# What to do
From the entries that follow, copy exactly the lines beginning at the line holding "- intros HC" and continuing through the line holding "destruct Hok as".

◆ ◆ ◆ ◆ ◆

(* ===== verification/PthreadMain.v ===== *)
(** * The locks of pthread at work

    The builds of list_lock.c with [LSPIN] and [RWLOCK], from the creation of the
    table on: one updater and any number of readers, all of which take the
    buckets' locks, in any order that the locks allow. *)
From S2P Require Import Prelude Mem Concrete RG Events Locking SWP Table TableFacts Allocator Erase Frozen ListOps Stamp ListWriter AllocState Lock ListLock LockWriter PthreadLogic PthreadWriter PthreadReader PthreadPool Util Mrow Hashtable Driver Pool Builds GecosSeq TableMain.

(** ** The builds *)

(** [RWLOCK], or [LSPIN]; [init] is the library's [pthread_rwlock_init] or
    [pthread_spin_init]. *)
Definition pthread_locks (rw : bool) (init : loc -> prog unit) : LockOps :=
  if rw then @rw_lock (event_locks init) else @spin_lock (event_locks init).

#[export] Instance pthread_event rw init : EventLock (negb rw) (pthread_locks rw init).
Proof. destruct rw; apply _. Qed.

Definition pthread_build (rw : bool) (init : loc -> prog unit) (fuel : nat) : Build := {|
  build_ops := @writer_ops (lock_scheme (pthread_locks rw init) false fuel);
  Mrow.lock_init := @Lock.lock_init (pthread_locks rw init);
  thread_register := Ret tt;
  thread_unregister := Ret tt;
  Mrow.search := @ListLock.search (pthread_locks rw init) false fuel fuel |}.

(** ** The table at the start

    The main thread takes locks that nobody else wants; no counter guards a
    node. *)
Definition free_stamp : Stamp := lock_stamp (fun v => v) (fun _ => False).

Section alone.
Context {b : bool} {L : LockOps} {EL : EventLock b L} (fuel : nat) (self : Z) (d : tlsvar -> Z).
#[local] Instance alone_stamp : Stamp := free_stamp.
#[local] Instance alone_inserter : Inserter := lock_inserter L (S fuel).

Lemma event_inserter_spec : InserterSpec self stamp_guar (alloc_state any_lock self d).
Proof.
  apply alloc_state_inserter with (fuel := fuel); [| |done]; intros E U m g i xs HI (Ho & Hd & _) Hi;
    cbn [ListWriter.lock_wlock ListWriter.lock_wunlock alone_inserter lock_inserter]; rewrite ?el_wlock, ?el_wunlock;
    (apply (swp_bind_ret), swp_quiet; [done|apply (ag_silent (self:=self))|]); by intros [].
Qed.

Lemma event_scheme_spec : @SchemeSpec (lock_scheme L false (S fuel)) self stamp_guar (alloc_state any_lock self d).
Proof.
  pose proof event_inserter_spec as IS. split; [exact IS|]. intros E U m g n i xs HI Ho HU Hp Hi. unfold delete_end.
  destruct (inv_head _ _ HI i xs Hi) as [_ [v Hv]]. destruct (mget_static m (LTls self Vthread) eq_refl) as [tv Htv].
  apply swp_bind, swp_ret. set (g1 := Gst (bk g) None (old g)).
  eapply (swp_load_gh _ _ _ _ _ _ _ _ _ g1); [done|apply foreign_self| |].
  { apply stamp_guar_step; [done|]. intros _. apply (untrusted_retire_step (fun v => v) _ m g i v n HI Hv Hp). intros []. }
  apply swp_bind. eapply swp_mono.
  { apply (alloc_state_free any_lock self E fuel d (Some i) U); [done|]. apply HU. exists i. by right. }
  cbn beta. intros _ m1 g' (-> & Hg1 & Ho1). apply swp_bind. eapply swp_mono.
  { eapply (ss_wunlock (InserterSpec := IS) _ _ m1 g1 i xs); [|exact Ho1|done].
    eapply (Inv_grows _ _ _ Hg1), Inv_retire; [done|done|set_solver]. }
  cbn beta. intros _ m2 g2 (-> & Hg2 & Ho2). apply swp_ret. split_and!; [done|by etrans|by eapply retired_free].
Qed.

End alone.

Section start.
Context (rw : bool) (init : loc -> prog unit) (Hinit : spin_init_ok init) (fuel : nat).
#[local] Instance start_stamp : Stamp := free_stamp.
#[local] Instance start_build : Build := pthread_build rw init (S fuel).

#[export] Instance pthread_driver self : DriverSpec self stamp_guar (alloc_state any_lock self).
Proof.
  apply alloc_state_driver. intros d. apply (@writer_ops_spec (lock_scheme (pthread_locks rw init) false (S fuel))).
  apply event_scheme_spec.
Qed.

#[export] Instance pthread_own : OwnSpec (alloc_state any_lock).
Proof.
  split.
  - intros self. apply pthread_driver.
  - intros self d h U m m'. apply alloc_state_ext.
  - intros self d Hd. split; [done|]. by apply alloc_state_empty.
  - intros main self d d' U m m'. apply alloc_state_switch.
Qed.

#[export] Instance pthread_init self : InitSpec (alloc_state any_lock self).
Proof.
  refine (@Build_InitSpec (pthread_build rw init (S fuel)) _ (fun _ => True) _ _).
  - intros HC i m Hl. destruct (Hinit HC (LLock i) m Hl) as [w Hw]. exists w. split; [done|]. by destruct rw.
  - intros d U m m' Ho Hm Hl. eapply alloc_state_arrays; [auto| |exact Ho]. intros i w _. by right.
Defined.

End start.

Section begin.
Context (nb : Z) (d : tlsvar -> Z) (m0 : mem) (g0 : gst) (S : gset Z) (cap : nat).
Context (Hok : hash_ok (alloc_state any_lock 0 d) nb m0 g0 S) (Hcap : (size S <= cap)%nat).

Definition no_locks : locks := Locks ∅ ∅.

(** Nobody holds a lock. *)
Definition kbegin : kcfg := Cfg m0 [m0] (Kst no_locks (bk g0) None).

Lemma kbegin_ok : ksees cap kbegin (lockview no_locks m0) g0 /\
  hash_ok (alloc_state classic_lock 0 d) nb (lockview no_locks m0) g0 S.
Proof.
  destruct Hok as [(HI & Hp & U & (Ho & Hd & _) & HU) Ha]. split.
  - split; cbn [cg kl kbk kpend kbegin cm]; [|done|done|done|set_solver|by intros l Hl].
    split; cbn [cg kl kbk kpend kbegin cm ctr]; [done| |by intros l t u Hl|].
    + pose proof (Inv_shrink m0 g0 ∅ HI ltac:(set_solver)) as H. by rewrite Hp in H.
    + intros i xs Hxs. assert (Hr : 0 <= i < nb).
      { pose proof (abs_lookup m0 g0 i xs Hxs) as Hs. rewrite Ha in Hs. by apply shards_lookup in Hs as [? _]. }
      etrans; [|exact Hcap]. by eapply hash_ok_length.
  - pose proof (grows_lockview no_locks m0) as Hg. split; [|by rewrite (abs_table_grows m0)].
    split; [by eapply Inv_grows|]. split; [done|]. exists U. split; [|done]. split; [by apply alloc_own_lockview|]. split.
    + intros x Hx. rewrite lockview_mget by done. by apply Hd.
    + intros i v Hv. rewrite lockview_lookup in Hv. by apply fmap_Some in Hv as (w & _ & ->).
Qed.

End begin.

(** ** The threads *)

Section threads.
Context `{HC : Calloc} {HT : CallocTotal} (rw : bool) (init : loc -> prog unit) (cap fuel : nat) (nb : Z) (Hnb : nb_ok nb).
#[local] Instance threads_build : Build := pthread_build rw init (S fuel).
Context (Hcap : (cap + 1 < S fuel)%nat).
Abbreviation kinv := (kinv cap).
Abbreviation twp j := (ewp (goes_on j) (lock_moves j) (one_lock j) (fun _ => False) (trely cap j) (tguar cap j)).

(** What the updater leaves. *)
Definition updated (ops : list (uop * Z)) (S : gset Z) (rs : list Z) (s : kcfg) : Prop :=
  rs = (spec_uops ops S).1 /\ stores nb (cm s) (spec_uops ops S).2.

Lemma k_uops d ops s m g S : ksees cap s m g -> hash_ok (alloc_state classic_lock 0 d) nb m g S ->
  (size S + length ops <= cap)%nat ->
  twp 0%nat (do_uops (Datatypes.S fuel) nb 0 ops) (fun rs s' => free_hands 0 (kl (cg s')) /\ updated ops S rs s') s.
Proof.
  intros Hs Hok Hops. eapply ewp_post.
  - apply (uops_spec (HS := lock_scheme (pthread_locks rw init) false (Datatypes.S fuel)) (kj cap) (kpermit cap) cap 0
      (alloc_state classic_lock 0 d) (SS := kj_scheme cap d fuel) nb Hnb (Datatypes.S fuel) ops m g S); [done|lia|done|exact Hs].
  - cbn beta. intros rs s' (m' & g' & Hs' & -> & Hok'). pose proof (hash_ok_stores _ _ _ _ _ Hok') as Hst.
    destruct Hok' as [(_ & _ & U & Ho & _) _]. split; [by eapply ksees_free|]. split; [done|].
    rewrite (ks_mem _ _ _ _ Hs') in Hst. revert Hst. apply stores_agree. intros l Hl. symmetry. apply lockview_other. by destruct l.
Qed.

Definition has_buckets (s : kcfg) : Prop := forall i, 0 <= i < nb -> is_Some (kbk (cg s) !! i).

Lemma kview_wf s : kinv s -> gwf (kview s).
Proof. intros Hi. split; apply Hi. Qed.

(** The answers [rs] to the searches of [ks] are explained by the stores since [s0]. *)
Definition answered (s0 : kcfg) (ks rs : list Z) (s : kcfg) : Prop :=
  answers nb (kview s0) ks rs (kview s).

◆ ◆ ◆ ◆ ◆

# Response for this exercise
  - intros HC i m Hl. destruct (Hinit HC (LLock i) m Hl) as [w Hw]. exists w. split; [done|]. by destruct rw.
  - intros d U m m' Ho Hm Hl. eapply alloc_state_arrays; [auto| |exact Ho]. intros i w _. by right.
Defined.

End start.

Section begin.
Context (nb : Z) (d : tlsvar -> Z) (m0 : mem) (g0 : gst) (S : gset Z) (cap : nat).
Context (Hok : hash_ok (alloc_state any_lock 0 d) nb m0 g0 S) (Hcap : (size S <= cap)%nat).

Definition no_locks : locks := Locks ∅ ∅.

(** Nobody holds a lock. *)
Definition kbegin : kcfg := Cfg m0 [m0] (Kst no_locks (bk g0) None).

Lemma kbegin_ok : ksees cap kbegin (lockview no_locks m0) g0 /\
  hash_ok (alloc_state classic_lock 0 d) nb (lockview no_locks m0) g0 S.
Proof.
  destruct Hok as [(HI & Hp & U & (Ho & Hd & _) & HU) Ha]. split.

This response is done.